The snow is gone—for now. The streets are dry—for the most part. That crazy ice dam near Jersey Mike’s and Noodles & Co has melted.
Signs of winter are fleeting—although the forecast still insists on including a chance of snow flurries, just to keep us on our toes. And while many of us are joyously soaking up the sun, grateful to be on the brink of golden summer days—negativity is always knocking.
A wise friend once told me it’s always easy to find something to complain about. She said people are uniquely gifted at identifying ways to improve. While this can be an asset, it also means it’s often easier to find something to criticize than to see what’s good right here and now.

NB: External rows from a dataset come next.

Variable JSON_parse : string → option json.

Lemma doc_field_object (doc : gmap string json) (field_id : string) :
  doc_field (Some (JObj doc)) field_id
  = match doc !! field_id with
    | Some x => Some x
    | None => null
    end.
Proof. reflexivity. Qed.

(** C7 (amended): when the document that [doc_id] denotes contains
    [field_id] and its [field_id + "_label"] is a non-empty scalar
    string, [get_doc_label] returns that string verbatim; no map is
    decoded and the label cache is left as it was. *)
Theorem scalar_label_verbatim (this this1 : response) (doc_id : value)
    (field_id : string) (item_id : value) (doc : gmap string json)
    (label : string) :
  get_doc doc_id this = (Ok (Some (JObj doc)), this1) →
  is_Some (doc !! field_id) →
  doc !! (field_id ++ "_label") = Some (JStr label) →
  label ≠ "" →
  get_doc_label JSON_parse doc_id field_id item_id this
  = (Ok (Some (JStr label)), this1) ∧
  decodes this1 = decodes this ∧
  _doc_label_maps this1 = _doc_label_maps this.
Proof.
  intros Hdoc [x Hfield] Hlabel Hne.
  pose proof (get_doc_index_only doc_id this) as (_ & Hmaps & Hlog & _).
  rewrite Hdoc in Hmaps, Hlog. cbn [snd] in Hmaps, Hlog.
  split_and!; [|done..].
  rewrite (get_doc_label_plan _ _ _ _ _ _ _ Hdoc).
  unfold label_plan, has_field. cbn [truthy get andb]. rewrite Hfield.
  rewrite doc_field_object, Hlabel.
  apply String.eqb_neq in Hne. by rewrite Hne.
Qed.

End label_claims.

Lemma scalar_label_verbatim_witness :
  get_doc_label parse_flat (Some (JStr "d2")) "taxon" (Some (JStr "NCBITaxon:9606"))
    sample_response
  = (Ok (Some (JStr "Homo sapiens")),
     (get_doc (Some (JStr "d2")) sample_response).2).
Proof.
  refine (proj1 (scalar_label_verbatim parse_flat sample_response
                   (get_doc (Some (JStr "d2")) sample_response).2
                   (Some (JStr "d2")) "taxon" (Some (JStr "NCBITaxon:9606"))
                   (list_to_map [("id", JStr "d2"); ("taxon", JStr "NCBITaxon:9606");
                                 ("taxon_label", JStr "Homo sapiens")])
                   "Homo sapiens" _ _ _ _)).
  - vm_compute. reflexivity.
  - vm_compute. eauto.
  - vm_compute. reflexivity.
  - discriminate.
Defined.

(** C7 (counterexample): an empty scalar [_label] is not returned; the
    call yields [null]. *)
Lemma scalar_label_empty_is_null :
  (get_doc_label parse_flat (Some (JNum 0)) "taxon" (Some (JStr "NCBITaxon:9606"))
     (response_of doc_blank_label)).1 = Ok null ∧
  ¬ scalar_label_as_specified parse_flat (response_of doc_blank_label)
      (Some (JNum 0)) "taxon" (Some (JStr "NCBITaxon:9606")).
Proof.
  assert (Hrun :
    (get_doc_label parse_flat (Some (JNum 0)) "taxon" (Some (JStr "NCBITaxon:9606"))
       (response_of doc_blank_label)).1 = Ok null) by (vm_compute; reflexivity).
  split; [exact Hrun|]. unfold scalar_label_as_specified. intros Hspec.
  rewrite Hrun in Hspec.
  assert (Ok null = Ok (Some (JStr ""))) as [=].
  apply (Hspec (list_to_map [("id", JStr "d3"); ("taxon", JStr "NCBITaxon:9606");
                             ("taxon_label", JStr "")])
               (response_of doc_blank_label) "").
  - vm_compute. reflexivity.
  - vm_compute. eauto.
  - vm_compute. reflexivity.
Qed.
Section label_claims_probing.

Variable JSON_parse : string → option json.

This is especially true for me. Pessimism is a “skill” that comes quite naturally to me. For much of my life I was chronically waiting for something better, instead of enjoying the beauty of life that was all around.
I’ve put a lot of effort into creating a different mindset. And I discovered that a more positive outlook, a more content perspective, is obtainable with practice, patience, and intentionality. The more a person can practices reshaping negativity, the more natural positivity becomes.
What we think matters. The words we use matter.
Spring ushers in a lot of good things. But, clear roads reveal a winter’s worth of potholes. Warmer, more dependable weather opens construction season, and road closures. My newsfeeds are already filled with opinions on how many potholes are in the streets. Hot takes on road closures and construction projects are soon to follow.
Potholes. Road work. They are so easy to gripe about. This, has turned them into two of my favorite topics for practicing using more positive language—usually because my two young sons are a captive audience. These are perfect and precious moments I use to teach my children that we have the power to create our outlook, and the ability to see dignity and good all around.
When we swerve to avoid a pothole, or are delayed because of roadwork, I have a chance to help them practice putting a positive spin on a common inconvenience. If they can learn to reframe the little things, in time they’ll be able to reframe the big things.
Instead of bemoaning the hold up, I remember that these are real people, with real skills, offering a real service to our community. They are doing work I am incapable of, in weather I often wouldn’t care to be out in. And it’s not just the people doing the manual labor. Someone planned this project, ordered the materials, decided how many people would be needed.
These projects are carried out for the good of our town—not with malice in mind. No one is out to derail your commute, or your weekend plans.
Here are some things I say, when faced with the temptation to complain. I say the words out loud to my children, but also to my own ears—because I also benefit from keeping my humility intact.
“Look at all those tools! Isn’t it cool that there are people who know how to use those machines? What a big job.”
“This project is taking a long time. They are working really hard. It’ll be fun to watch the progress.”
“It’ll be so nice when it’s finished.”
“Don’t you think it would be complicated to take on such a big project?”
“This road is bumpy, but I saw a crew out filling potholes. I bet it’s hard to decide which roads should be fixed first.”
“Keeping our roads safe takes so many people. All the people working, and a lot of other people who planned the project. Think of all those different jobs. It’s great that we live in a place where people work so hard to keep our town nice.”
“Construction crews are community helpers.”
“This is slowing us down, but it’s important work that makes our roads safer.”
“These people have very important jobs. I’m so glad they work in our town.”
If we feel entitled to complain about the little hardships, we’ll have a harder time reining in our perspective on the really hard things. How we talk about potholes may seem trivial, but it might be the start of something big. Maybe this will get your wheels spinning on how you can reframe the things you are most tempted to grumble about.
Summer is coming. Don’t let a pothole, or a closure steal that sunshine.